The benefits of self-reporting will be limited to the reporting company itself. Individuals who made bribery payments in the interest of the company – typically employees and agents – will continue to face prosecution under the Criminal Code. However, individuals may separately self-report under the leniency provisions of Articles 204 (bribery in a commercial organisation), 204.1 (mediation in bribery in a commercial organisation), 291 (bribe giving to a civil servant) and 291.1 (mediation in bribery of a civil servant) of the Criminal Code.
Cross-border reporting The reporting to non-Russian law enforcement authorities regularly requires the transfer of protected data from Russia to foreign jurisdictions. The collection and cross-border transfer of such data is subject to extensive Russian regulation.
In particular, emails, WhatsApp messages, SMS messages and other correspondence by Russian employees are protected by the privacy of communication principle. Unless the Russian company has adopted internal rules on the use of office communication means for business purposes only, the collection and transfer of such data requires prior written consent by the relevant employees.

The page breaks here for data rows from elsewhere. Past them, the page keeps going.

(** Resource safety of common_run: whatever the URIs, the processing
    function and the behaviour of the environment, the runner never uses a
    destroyed or null socket; no socket::exception leaves it; and when it
    returns or throws, every socket object that was created has been destroyed
    and the listening socket is released. *)
Theorem common_run_safe fuel urls cfg reconnect closeListener f w :
  (forall c, socket_leaves anywhere c -> frames anywhere DANGLING (f c)) ->
  wp (common_run fuel urls cfg reconnect closeListener f)
    released (w, mk_store [] None).
Proof.
  intros Hf. unfold common_run. destruct urls as [|url urls]; [by apply wp_ret|].
  generalize (url :: urls). clear url urls. intros urls.
  apply wp_bind, open_stats_wp. intros stats t w1. destruct stats as [stats|]; wp_simpl;
    [|by apply wp_ret].
  apply wp_finally.
  eapply (wp_mono _ (fun o _ ws => exists g, settled g o ws.2)).
  - apply wp_bind, parse_urls_wp; [|by exists false]. intros us. wp_simpl.
    apply wp_bind, wp_invoke. intros t0 [w2 s2] [_ Hs]%prod_answer. cbn in Hs. subst s2. wp_simpl.
    eapply wp_mono; [by apply rounds_safe|]. intros o t2 ws Hset. by exists (is_group us).
  - intros o t2 [w2 s2] [g Hset].
    assert (heap_ok s2 [] ->
      wp (do! reset_listening in
          if stats then do! invoke stats_writer_close in ret tt else ret tt)
        (fun o2 t3 ws => o2 = Done tt /\ Forall (eq Dead) (st_heap ws.2) /\ st_listening ws.2 = None)
        (w2, s2)) as Hend.
    { intros Hok. apply wp_bind. eapply reset_listening_wp; [done|]. intros t3 w3 s3 Hok3 Hl3.
      pose proof (heap_ok_dead s3 Hok3 Hl3). wp_simpl. destruct stats; wp_steps; [|done].
      apply prod_answer in Hans as [_ Hs]. cbn in Hs. by rewrite Hs. }
    destruct o as [[]|e|u|]; try done; [|destruct e; try done];
      (eapply wp_mono; [apply Hend; apply Hset|by intros o3 t3 ws (-> & Hd & Hl)]).
Qed.
End runner_safe.

(** ** Scopes *)
Section scopes.
Context `{Build} {W : Type} `{Env W}.

(** The store after code that returns or throws; nothing dangling is used. *)
Definition leaving (P : store -> Prop) {A} : post (W:=W * store) A := fun o _ ws =>
  match o with Done _ | Throw _ => P ws.2 | Undefined u => u <> DANGLING | NoFuel => True end.

Lemma leaving_finally {A} (P P' : store -> Prop) (m : io (W * store) A) fin ws :
  wp m (leaving P) ws ->
  (forall w s, P s -> wp fin (fun o _ ws => o = Done tt /\ P' ws.2) (w, s)) ->
  wp (finally m fin) (leaving P') ws.
Proof.
  intros Hm Hfin. apply wp_finally. eapply wp_mono; [exact Hm|].
  intros o t [w s] Ho. destruct o as [a|e|u|]; try done;
    (eapply wp_mono; [by apply Hfin|]); by intros o2 t2 w2 [-> HP].
Qed.
Lemma leaving_frames {A} (P : store -> Prop) (m : io (W * store) A) w s :
  frames anywhere DANGLING m -> P s -> wp m (leaving P) (w, s).
Proof.
  intros Hm HP. eapply wp_mono; [apply Hm|]. intros o t [w' s'] (_ & Hs & Hb). cbn in Hs. subst s'.
  destruct o; try done. cbn. congruence.
Qed.

Lemma release_local p L w s :
  heap_ok s (p :: L) -> wp (decref p) (fun o _ ws => o = Done tt /\ heap_ok ws.2 L) (w, s).
Proof. intros Hok. eapply decref_wp; [done|]. by intros t w' s' Hok' _ _ _. Qed.
End scopes.

(** ** The sockets of the program *)
(** C23: every socket of the program implements the socket interface: what read
    returns is exactly what the network delivered on the endpoint, and fits the
    buffer; what write counts is exactly what was handed over; nothing else
    moves; a failure is a socket::exception. *)
Theorem object_refines {W} `{Env W} `{!SrtOk W} `{!UdpOk W} (o : object) :
  IsocketOk (as_isocket (W:=W) o).
Proof. destruct o; cbn [as_isocket]; tc_solve. Qed.

(** The endpoint of an object, in every environment. *)
Definition object_ep (o : object) : endpoint := sock_ep (@as_isocket unit (fun c w => (default_resp c, w)) o).
Lemma as_isocket_ep {W} `{Env W} o : sock_ep (as_isocket (W:=W) o) = object_ep o.
Proof. by destruct o. Qed.

(** An environment in which the library and the network behave as documented, and,
    if [whole], [o] takes every message whole. *)
Definition network (o : object) (whole : bool) (W : Type) (E : Env W) : Prop :=
  SrtOk W /\ UdpOk W /\ (whole = true -> reliable (as_isocket (W:=W) o)).
Lemma network_isocket o whole W E o' : network o whole W E -> IsocketOk (as_isocket (W:=W) o').
Proof. intros (? & ? & _). destruct o'; cbn; tc_solve. Qed.

Lemma object_refines_witness :
  wp (sock_write (as_isocket (H0 := SrtSocket.example_srt_env) (OSrt SrtSocket.example_object))
        (chars "abc") (-1)) (write_post (SrtEp 7) (chars "abc")) tt.
Proof.
  apply (object_refines (H := SrtSocket.example_srt_env) (SrtOk0 := SrtSocket.example_srt_ok)
           (UdpOk0 := SrtSocket.example_udp_ok) (OSrt SrtSocket.example_object)).
  by vm_compute.
Defined.

(** ** How often and when the runner tries *)
Section pacing.
Context `{Build} {W : Type} `{Env W}.

Lemma one_round urls stats closeListener f n :
  yields (W:=W * store) (fun r => r = inr tt) (run_round urls stats false closeListener f n).
Proof.
  unfold run_round. do 2 (eapply yields_bind; [apply yields_true|intros ? _]).
  eapply yields_bind; [by apply (yields_ret (fun b => b = false))|]. intros ? ->. by apply yields_ret.
Qed.

Lemma loop_once {W' A B} (body : A -> io W' (A + B)) fuel a w :
  yields (fun r => exists b, r = inr b) (body a) -> loop (S fuel) body a w = loop 1 body a w.
Proof.
  intros Hy. specialize (Hy w). unfold wp in Hy. cbn [loop]. unfold bind.
  destruct (body a w) as [[[r|e|u|] t] w1]; try done. destruct Hy as [b ->]. reflexivity.
Qed.

(** without [reconnect] the runner makes one attempt: more fuel than one
    round changes nothing, so it terminates when that attempt does. *)
Theorem common_run_once fuel urls cfg closeListener f w :
  common_run (S fuel) urls cfg false closeListener f w =
  common_run 1 urls cfg false closeListener f w.
Proof.
  unfold common_run. destruct urls as [|url urls]; [done|].
  apply bind_ext; [done|]. intros [stats|] w1; [|done]. apply finally_ext; [|done]. intros w2.
  apply bind_ext; [done|]. intros us w3. apply bind_ext; [done|]. intros n w4. apply loop_once.
  intros w5. eapply wp_mono; [apply one_round|]. intros [[?|?]|e|u|] t w6; naive_solver.
Qed.
End pacing.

The transfer of Russian employees’ personal data also requires the relevant employees' written consent to the transfer (which may, by way of precaution, also be reflected in the employment agreement). In case of a cross-border transfer, such a transfer must be specifically consented to. Since employee consent can be difficult to obtain in practice, the relevant data may have to be depersonalised before the transfer. Further, a data transfer agreement must be signed between the Russian employer and the foreign recipient. In addition, due to Russian data localisation requirements, the primary database for personal data transferred abroad must be set up in Russia and – before the transfer of any new data – must be updated accordingly.
On the other hand, Russian law has no general attorney-client privilege. A concept similar to this privilege exists only in the form of advocate secrecy in relationships between clients and advocates (ie, lawyers who passed a bar exam to represent clients in criminal and certain civil law court proceedings). Therefore, the protection of the attorney-client privilege does not usually restrict the (cross-border) transfer of data.